Simeon of Durham adds that Æthelred was killed near the Cover (a river in Yorkshire) on 18 April, and that the nobleman Osbald (perhaps the same as the one involved in the burning of Beorn in 779) was appointed by some nobles of the nation and after 27 days was deserted and banished, fleeing to Lindisfarne and then to the Pictish court. Alcuin wrote a letter to Osbald (EHD 200) which shows that he was suspected of being a party to Æthelred's death, and urged him to turn from secular to religious affairs. This he seems to have done, for Simeon notes that he was an abbot when he died in 799, and was buried at York.
While Osbald may have helped to plan the deed, it was one Ealdred who actually killed King Æthelred, and one of Æthelred's followers, Torhtmund, killed Ealdred in vengeance for his slain lord. We learn this from a letter of Alcuin to Charlemagne of 801 (EHD 206), in which Alcuin provides introductions for several Englishmen who wished to visit Charlemagne's court, Torhtmund among them. Simeon records Torhtmund's killing of Ealdred in his annal for 799.

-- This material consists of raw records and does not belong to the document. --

(** * wtfdi: scope-based dependency injection through frame locals

    A shallow embedding of [src/wtfdi.py].  The module stores one
    dictionary of dependencies in the locals of the frame that executes a
    [with context(...)] statement, under the hidden name [DEP_VAR], and a
    function wrapped by [with_context] reads that dictionary from the
    locals of its caller's frame.

    Python data is modelled as the code uses it:
    - a [dict[str, Any]] is a [gmap string Value];
    - the call stack is a list of frames, innermost first, and a frame
      object is referred to by its position in that list ([f_back] is the
      next position);
    - running code is a function from the interpreter state to an
      outcome: a returned value, a raised exception, or no outcome at all
      when a loop does not finish within the given number of iterations. *)

From stdpp Require Import gmap strings list fin_maps.

Set Default Proof Using "Type".
Set Warnings "-register-all".

(** ** The exception of lines 12-38 *)

Module DependencyNotFoundError.

(** Instance state (lines 27-30): the [args] set by
    [KeyError.__init__] and the three attributes.  [F] is the type of
    callables. *)
Record t (F : Type) := mk {
  args : list string;
  name : string;
  func : F;
  available : gset string
}.

Arguments mk {F}.
Arguments args {F}.
Arguments name {F}.
Arguments func {F}.
Arguments available {F}.

(** [__init__] (lines 15-30): [super().__init__(name)] stores [(name,)]
    in [args], then the three attributes are assigned. *)
Definition __init__ {F} (name : string) (func : F)
    (available : gset string) : t F :=
  {| args := [name]; name := name; func := func; available := available |}.

End DependencyNotFoundError.

(** ** Exception classes and annotations *)

(** Exception classes: the builtin chain above [KeyError], the class of
    line 12, and user classes deriving from [Exception]. *)
Inductive ExcClass :=
| BaseException_cls
| Exception_cls
| LookupError_cls
| KeyError_cls
| AttributeError_cls
| DependencyNotFoundError_cls
| User_cls (qualname : string).

Inductive PyExc (F : Type) : Type :=
| ExcDependencyNotFound (e : DependencyNotFoundError.t F)
| ExcKeyError (key : string)
| ExcAttributeError (attr : string)
| ExcUser (qualname : string) (message : string).

Arguments ExcDependencyNotFound {F}.
Arguments ExcKeyError {F}.
Arguments ExcAttributeError {F}.
Arguments ExcUser {F}.

(** An annotation object, as far as line 80 observes it:
    [getattr(anno, "__name__", None)]. *)
Record Anno := mkAnno { anno_name : option string }.

(** ** Values, frames and the interpreter state *)

Section Model.

Context {Value World : Type}.

(** [frame.f_locals].  Only dictionary-valued locals are tracked: the code
    reads and writes a single local, [DEP_VAR], and always stores a
    [dict[str, Any]] in it. *)
Record Frame := mkFrame { f_locals : gmap string (gmap string Value) }.

(** The call stack (innermost frame first) and everything else user code
    can change. *)
Record State := mkState { stack : list Frame; world : World }.

(** What running a piece of code leads to. *)
Inductive Outcome (E A : Type) : Type :=
| Returns (a : A) (st : State)
| Raises (e : E) (st : State)
| Diverges.

(** ** Callables *)

(** A callable object: its name, its [__annotations__] attribute ([None]
    when the attribute is absent or holds [None]) and what calling it
    does once its frame has been pushed. *)
Inductive Callable : Type := mkCallable {
  c_name : string;
  c_annotations : option (list (string * Anno));
  c_code : list Value -> gmap string Value -> State ->
           Outcome (PyExc Callable) Value
}.

Arguments Returns {E A}.
Arguments Raises {E A}.
Arguments Diverges {E A}.

Definition Exc : Type := PyExc Callable.

(** ** Code as state transformers *)

Definition M (A : Type) : Type := State -> Outcome Exc A.

Definition ret {A} (a : A) : M A := fun st => Returns a st.

Definition raise {A} (e : Exc) : M A := fun st => Raises e st.

Definition bind {A B} (m : M A) (k : A -> M B) : M B := fun st =>
  match m st with
  | Returns a st' => k a st'
  | Raises e st' => Raises e st'
  | Diverges => Diverges
  end.

(** [try: body finally: fin].  An exception raised by [fin] replaces
    whatever [body] produced. *)
Definition try_finally {A} (body : M A) (fin : M unit) : M A := fun st =>
  match body st with
  | Returns a st' =>
      match fin st' with
      | Returns _ st'' => Returns a st''
      | Raises e st'' => Raises e st''
      | Diverges => Diverges
      end
  | Raises e st' =>
      match fin st' with
      | Returns _ st'' => Raises e st''
      | Raises e' st'' => Raises e' st''
      | Diverges => Diverges
      end
  | Diverges => Diverges
  end.

(** ** The exception class of line 12 *)

#[export] Instance ExcClass_eq_dec : EqDecision ExcClass.
Proof. solve_decision. Defined.

(** The declared base of each class; line 12 is
    [class DependencyNotFoundError(KeyError)]. *)
Definition base (c : ExcClass) : option ExcClass :=
  match c with
  | BaseException_cls => None
  | Exception_cls => Some BaseException_cls
  | LookupError_cls => Some Exception_cls
  | KeyError_cls => Some LookupError_cls
  | AttributeError_cls => Some Exception_cls
  | DependencyNotFoundError_cls => Some KeyError_cls
  | User_cls _ => Some Exception_cls
  end.

(** The linearised ancestors of a class; the longest chain has five
    classes. *)
Fixpoint mro_from (n : nat) (c : ExcClass) : list ExcClass :=
  c :: match n, base c with
       | S n', Some b => mro_from n' b
       | _, _ => []
       end.

Definition mro (c : ExcClass) : list ExcClass := mro_from 4 c.

Definition issubclass (c d : ExcClass) : bool := bool_decide (d ∈ mro c).

Definition class_of {F} (e : PyExc F) : ExcClass :=
  match e with
  | ExcDependencyNotFound _ => DependencyNotFoundError_cls
  | ExcKeyError _ => KeyError_cls
  | ExcAttributeError _ => AttributeError_cls
  | ExcUser q _ => User_cls q
  end.

(** [try: body except cls as e: handler(e)]. *)
Definition try_except {A} (body : M A) (cls : ExcClass)
    (handler : Exc -> M A) : M A := fun st =>
  match body st with
  | Raises e st' =>
      if issubclass (class_of e) cls then handler e st' else Raises e st'
  | o => o
  end.

(** ** Frames *)

Definition push_frame (st : State) : State :=
  {| stack := mkFrame ∅ :: stack st; world := world st |}.

Definition pop_frame (st : State) : State :=
  {| stack := tail (stack st); world := world st |}.

(** Runs [m] in [n] fresh frames above the current one and drops them
    when it is done. *)
Definition in_frames {A} (n : nat) (m : M A) : M A := fun st =>
  match m (Nat.iter n push_frame st) with
  | Returns a st' => Returns a (Nat.iter n pop_frame st')
  | Raises e st' => Raises e (Nat.iter n pop_frame st')
  | Diverges => Diverges
  end.

(** Calling a callable: a frame is pushed for the callee, its code runs,
    and the frame is dropped whether the code returns or raises. *)
Definition call (f : Callable) (args : list Value)
    (kwargs : gmap string Value) : M Value :=
  in_frames 1 (c_code f args kwargs).

(** [inspect.currentframe()]: the executing frame is at position 0. *)
Definition inspect_currentframe : nat := 0.

(** [frame.f_back]: the next position, [None] for the outermost frame. *)
Definition get_f_back (st : State) (frame : nat) : option nat :=
  match stack st !! S frame with
  | Some _ => Some (S frame)
  | None => None
  end.

(** [frame.f_locals.get(key)]. *)
Definition get_local (st : State) (frame : nat) (key : string)
    : option (gmap string Value) :=
  fr ← stack st !! frame; f_locals fr !! key.

(** [frame.f_locals[key] = value]. *)
Definition set_local (st : State) (frame : nat) (key : string)
    (value : gmap string Value) : State :=
  {| stack := alter (fun fr => mkFrame (<[key := value]> (f_locals fr)))
                    frame (stack st);
     world := world st |}.

(** The state after [frame.f_locals.pop(key)] has removed the key. *)
Definition del_local (st : State) (frame : nat) (key : string) : State :=
  {| stack := alter (fun fr => mkFrame (delete key (f_locals fr)))
                    frame (stack st);
     world := world st |}.

(** ** The module *)

(** Line 8. *)
Definition DEP_VAR : string := "__wtfdi_deps__".

(** Line 9: [type Depends[T] = Annotated[T, "Depends"]] creates a type
    alias object whose [__name__] is ["Depends"]. *)
Definition Depends : Anno := mkAnno (Some "Depends").

(** Python's [a | b] on dictionaries: the entries of [b] win. *)
Definition dict_or (a b : gmap string Value) : gmap string Value := b ∪ a.

(** [functools.reduce(function, iterable, initial)]. *)
Definition reduce {A B} (f : A -> B -> A) (l : list B) (init : A) : A :=
  foldl f init l.

(** The loop of lines 43-45.  Each iteration tests [frame.f_back] and,
    when the frame holds [DEP_VAR], appends that dictionary; the body
    never assigns [frame].  [None] means the loop is still running after
    [fuel] tests of its condition. *)
Fixpoint _build_dependencies_while (fuel : nat) (st : State) (frame : nat)
    (dependencies : list (gmap string Value))
    : option (list (gmap string Value)) :=
  match fuel with
  | O => None
  | S fuel' =>
      match get_f_back st frame with
      | None => Some dependencies
      | Some _ =>
          _build_dependencies_while fuel' st frame
            (match get_local st frame DEP_VAR with
             | Some d => dependencies ++ [d]
             | None => dependencies
             end)
      end
  end.

(** Lines 41-46. *)
Definition _build_dependencies (fuel : nat) (frame : nat)
    : M (gmap string Value) := fun st =>
  match _build_dependencies_while fuel st frame [] with
  | None => Diverges
  | Some dependencies => Returns (reduce dict_or dependencies ∅) st
  end.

Eardwulf had been an ealdorman in Æthelred's reign, and narrowly escaped execution in 791/2. In his own reign (796-806), Eardwulf faced a battle with some of his nobles in 798, ordered the deaths of what might have been rival claimants in 799 and 800, went to war with Coenwulf of Mercia in 801, and was driven into exile in 806.
Alcuin seems initially optimistic about Eardwulf's reign, or at least hopeful that Eardwulf will avoid making the mistakes of his predecessors (see Alcuin's letter to Eardwulf, EHD 199), but he soon returns to the gloom he showed in earlier reigns (see entry on 790). In a letter of 797 (EHD 202) Alcuin notes that Eardwulf dismissed his wife and took a concubine and that he might expect to lose his kingdom soon as a result; in a letter of 801 (EHD 207) Alcuin sympathises with the archbishop of York about his tribulations and makes dark hints about the death of kings who opposed the church.